FILE PHOTO: U.S. Treasury Secretary Steven Mnuchin testifies before the Senate Finance Committee during a hearing on Capitol Hill in Washington, U.S., February 12, 2020. REUTERS/Yuri Gripas

WASHINGTON (Reuters) – U.S. Treasury Secretary Steven Mnuchin said on Sunday the cost of the stimulus bill responding to the coronavirus crisis will likely be “significant but not huge.”

Mnuchin told “Fox News Sunday” he expected to have a better idea of the legislation’s price tag this week.

“It’s hard to model some of these things because you don’t know how many workers are going to be home. I want to be careful about throwing out numbers,” he said. “I think based upon the numbers that we’re going to see, it’s going to have costs that are significant, but not huge.”

He said it was necessary to get relief for the economy and that the government is focused on helping businesses that need liquidity.

“This focuses on employers that are 500 and less people,” Mnuchin said. “That’s a portion of the economy, but it’s the economy that is going to be hit the hardest.

“The important issue is, whatever we need, we are going to get from Congress.”

The U.S. House of Representatives overwhelmingly passed a coronavirus aid package early on Saturday that would provide free testing and paid sick leave, in a bid to limit the economic damage from a pandemic that has shuttered schools, sports arenas and offices.
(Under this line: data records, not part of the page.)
(* ===== verification/TtyRing.v ===== *)
(** * The line discipline as two lists

    The input ring of a terminal holds the bytes readers may take and, behind
    them, the line still being edited.  [ring_ok] ties the free-running indices
    to these two lists; each ring operation of Tty.v is one on the lists.  [lkey]
    and [lread] are the line discipline on lists, without indices or echo. *)
From Stdlib Require Import ZArith Lia.
From stdpp Require Import base numbers list.
From S2P Require Import Prelude Tty.
Local Open Scope Z_scope.

(** [com] from in_r to in_w, [line] from in_w to in_e. *)
Record ring_ok (r : ring) (com line : list Z) : Prop := RingOk {
  ro_len : length (rbuf r) = 128%nat;
  ro_r : in_u 32 (in_r r);
  ro_w : in_w r = u32 (in_r r + Z.of_nat (length com));
  ro_e : in_e r = u32 (in_r r + Z.of_nat (length (com ++ line)));
  ro_room : (length (com ++ line) <= 128)%nat;
  ro_bytes : forall i c, (com ++ line) !! i = Some c -> ring_byte r (in_r r + Z.of_nat i) = c
}.

Ltac wrap := unfold ring_used, uwrap, in_u, INPUT_BUF in *; change (2 ^ 32) with 4294967296 in *; Z.to_euclidean_division_equations; lia.

Lemma mod_u32 z : u32 z mod INPUT_BUF = z mod INPUT_BUF.
Proof. apply Z.mod_mod_divide. exists (2 ^ 25). reflexivity. Qed.
Lemma byte_u32 r z : ring_byte r (u32 z) = ring_byte r z.
Proof. unfold ring_byte. rewrite mod_u32. reflexivity. Qed.

Section ring.
Context (r : ring) (com line : list Z) (Hr : ring_ok r com line).

Lemma ring_used_length : ring_used r = Z.of_nat (length (com ++ line)).
Proof. destruct Hr as [_ H1 _ He H3 _]. rewrite length_app in *. wrap. Qed.
Lemma ring_full_length : ring_full r = true <-> length (com ++ line) = 128%nat.
Proof. destruct Hr as [_ H1 _ He H3 _]. unfold ring_full. rewrite Z.eqb_eq. rewrite length_app in *. wrap. Qed.
Lemma ring_no_line : in_e r = in_w r <-> line = [].
Proof.
  destruct Hr as [_ H1 Hw He H3 _]. rewrite <-length_zero_iff_nil. rewrite length_app in *. wrap.
Qed.
Lemma ring_no_bytes : in_r r = in_w r <-> com = [].
Proof.
  destruct Hr as [_ H1 Hw He H3 _]. rewrite <-length_zero_iff_nil. rewrite length_app in *. wrap.
Qed.
Lemma ring_line_length : u32 (in_e r - in_w r) = Z.of_nat (length line).
Proof. destruct Hr as [_ H1 Hw He H3 _]. rewrite length_app in *. wrap. Qed.

Lemma ring_put_ok c : (length (com ++ line) < 128)%nat -> ring_ok (ring_put c r) com (line ++ [i8 c]).
Proof.
  intros Hlt. destruct Hr as [Hl H1 Hw He H3 Hb]. split; cbn [rbuf in_r in_w in_e ring_put].
  - cbn. len.
  - exact H1.
  - exact Hw.
  - cbn. rewrite He. rewrite !length_app in *. cbn [length]. wrap.
  - rewrite !length_app in *. cbn [length]. lia.
  - intros i b Hi. rewrite app_assoc in Hi. unfold ring_byte. cbn. rewrite He, mod_u32.
    destruct (decide (i = length (com ++ line))) as [->|Hne].
    + rewrite list_lookup_middle in Hi by reflexivity. injection Hi as <-.
      rewrite list_lookup_insert_eq; [reflexivity|]. rewrite Hl. unfold INPUT_BUF. pose proof (Z.mod_pos_bound (in_r r + Z.of_nat (length (com ++ line))) 128). lia.
    + assert (i < length (com ++ line))%nat as Hi' by (apply lookup_lt_Some in Hi; rewrite length_app in Hi; cbn in Hi; lia).
      rewrite lookup_app_l in Hi by exact Hi'. rewrite list_lookup_insert_ne; [exact (Hb i b Hi)|].
      unfold in_u, INPUT_BUF in *. change (2 ^ 32) with 4294967296 in *. Z.to_euclidean_division_equations; lia.
Qed.

Lemma ring_unput_ok l c : line = l ++ [c] -> ring_ok (ring_unput r) com l.
Proof.
  intros ->. destruct Hr as [Hl H1 Hw He H3 Hb]. split; cbn; try assumption.
  - rewrite He. rewrite !length_app in *. cbn [length] in *. wrap.
  - rewrite !length_app in *. cbn [length] in *. lia.
  - intros i b Hi. apply (Hb i b). rewrite app_assoc. apply lookup_app_l_Some. exact Hi.
Qed.

Lemma ring_last_byte l c : line = l ++ [c] -> ring_byte r (u32 (in_e r - 1)) = c /\ ring_byte (ring_unput r) (in_e (ring_unput r)) = c.
Proof.
  intros ->. destruct Hr as [Hl H1 Hw He H3 Hb]. rewrite app_assoc in *.
  assert (ring_byte r (u32 (in_e r - 1)) = c) as E.
  { rewrite byte_u32, He. rewrite <-(Hb (length (com ++ l)) c) by (apply list_lookup_middle; reflexivity).
    unfold ring_byte. do 3 f_equal. rewrite length_app. cbn [length]. unfold uwrap, INPUT_BUF. change (2 ^ 32) with 4294967296.
    Z.to_euclidean_division_equations; lia. }
  split; exact E.
Qed.

Lemma ring_commit_ok : ring_ok (ring_commit r) (com ++ line) [].
Proof. destruct Hr as [Hl H1 Hw He H3 Hb]. split; cbn; rewrite ?app_nil_r; assumption. Qed.

Lemma ring_discard_ok : ring_ok (ring_discard r) [] [].
Proof.
  destruct Hr as [Hl H1 Hw He H3 Hb]. split; cbn; try assumption; try lia; try (intros i c Hi; discriminate).
  all: rewrite Z.add_0_r; symmetry; apply uwrap_id; exact H1.
Qed.

Lemma ring_take_ok c com' : com = c :: com' -> ring_byte r (in_r r) = c /\ ring_ok (ring_take r) com' line.
Proof.
  intros ->. destruct Hr as [Hl H1 Hw He H3 Hb]. split.
  - rewrite <-(Z.add_0_r (in_r r)). exact (Hb 0%nat c eq_refl).
  - cbn [app length] in *. split; cbn [rbuf in_r in_w in_e ring_take].
    + exact Hl.
    + apply uwrap_range. lia.
    + cbn. rewrite Hw. wrap.
    + cbn. rewrite He. rewrite !length_app in *. wrap.
    + lia.
    + intros i b Hi. change (rbuf (ring_take r)) with (rbuf r). pose proof (Hb (S i) b Hi) as E. rewrite <-E.
      change (in_r (ring_take r)) with (u32 (in_r r + 1)). change (ring_byte (ring_take r)) with (ring_byte r).
      rewrite <-(byte_u32 r (u32 (in_r r + 1) + Z.of_nat i)). rewrite uwrap_add_l, byte_u32. f_equal. lia.
Qed.
End ring.

(** ** The line discipline on lists *)

Abbreviation queue := (list Z * list Z)%type.
Definition qused (q : queue) : nat := length (q.1 ++ q.2).

(** Characters that fit are added to the line. *)
Definition ladd (cs : list Z) (q : queue) : queue := (q.1, q.2 ++ take (128 - qused q) (map i8 cs)).
Definition lcommit (q : queue) : queue := (q.1 ++ q.2, []).
(** The line is handed over when the terminal is not canonical, when the key ends
    it, or when the buffer is full. *)
Definition lfinish (now : bool) (q : queue) : queue := if now || (qused q =? 128)%nat then lcommit q else q.

(** The line up to and including its last newline. *)
Fixpoint lkill (rev_line : list Z) : list Z :=
  match rev_line with
  | [] => []
  | c :: l => if c =? 10 then c :: l else lkill l
  end.

Definition lnormal (canon : bool) (c : Z) (q : queue) : queue :=
  if nz c && (qused q <? 128)%nat then lfinish (negb canon || (c =? 10) || (c =? 4)) (ladd [c] q) else q.

Definition lkey (canon isig : bool) (c : Z) (q : queue) : queue :=
  if (0xE100 <=? c) && (c <=? 0xE103) then lfinish (negb canon) (ladd (arrow_seq c) q)
  else if c =? 21 then (q.1, reverse (lkill (reverse q.2)))
  else if (c =? 3) || (c =? 26) || (c =? 28) then if isig then ([], []) else q
  else if (c =? 8) || (c =? 127) then if canon then (q.1, removelast q.2) else lnormal canon c q
  else if c =? 9 then if (qused q <? 120)%nat then ladd (replicate 8 32) q else q
  else lnormal canon c q.

(** What a reader of [n] bytes takes: up to a newline, or up to the end-of-file
    character, which stays for the next read unless it comes first.  The result
    is false when the bytes run out first. *)
Fixpoint lread (first : bool) (n : nat) (com : list Z) : list Z * bool * list Z :=
  match n with
  | O => ([], true, com)
  | S n' =>
      match com with
      | [] => ([], false, [])
      | c :: com' =>
          if c =? 4 then ([], true, if first then com' else com)
          else if c =? 10 then ([c], true, com')
          else let '(bs, done, rest) := lread false n' com' in (c :: bs, done, rest)
      end
  end.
Mnuchin said he has heard from some small business groups that have concerns, but he is talking with senators and believes there is bipartisan support for the bill in the Senate.

He said the government would focus on shoring up the airline, hotel and cruise ship industries. American Airlines Inc said Saturday it plans to cut 75% of its international flights through May 6 and ground nearly all its widebody fleet, as airlines respond to the global collapse in travel demand due to the coronavirus pandemic.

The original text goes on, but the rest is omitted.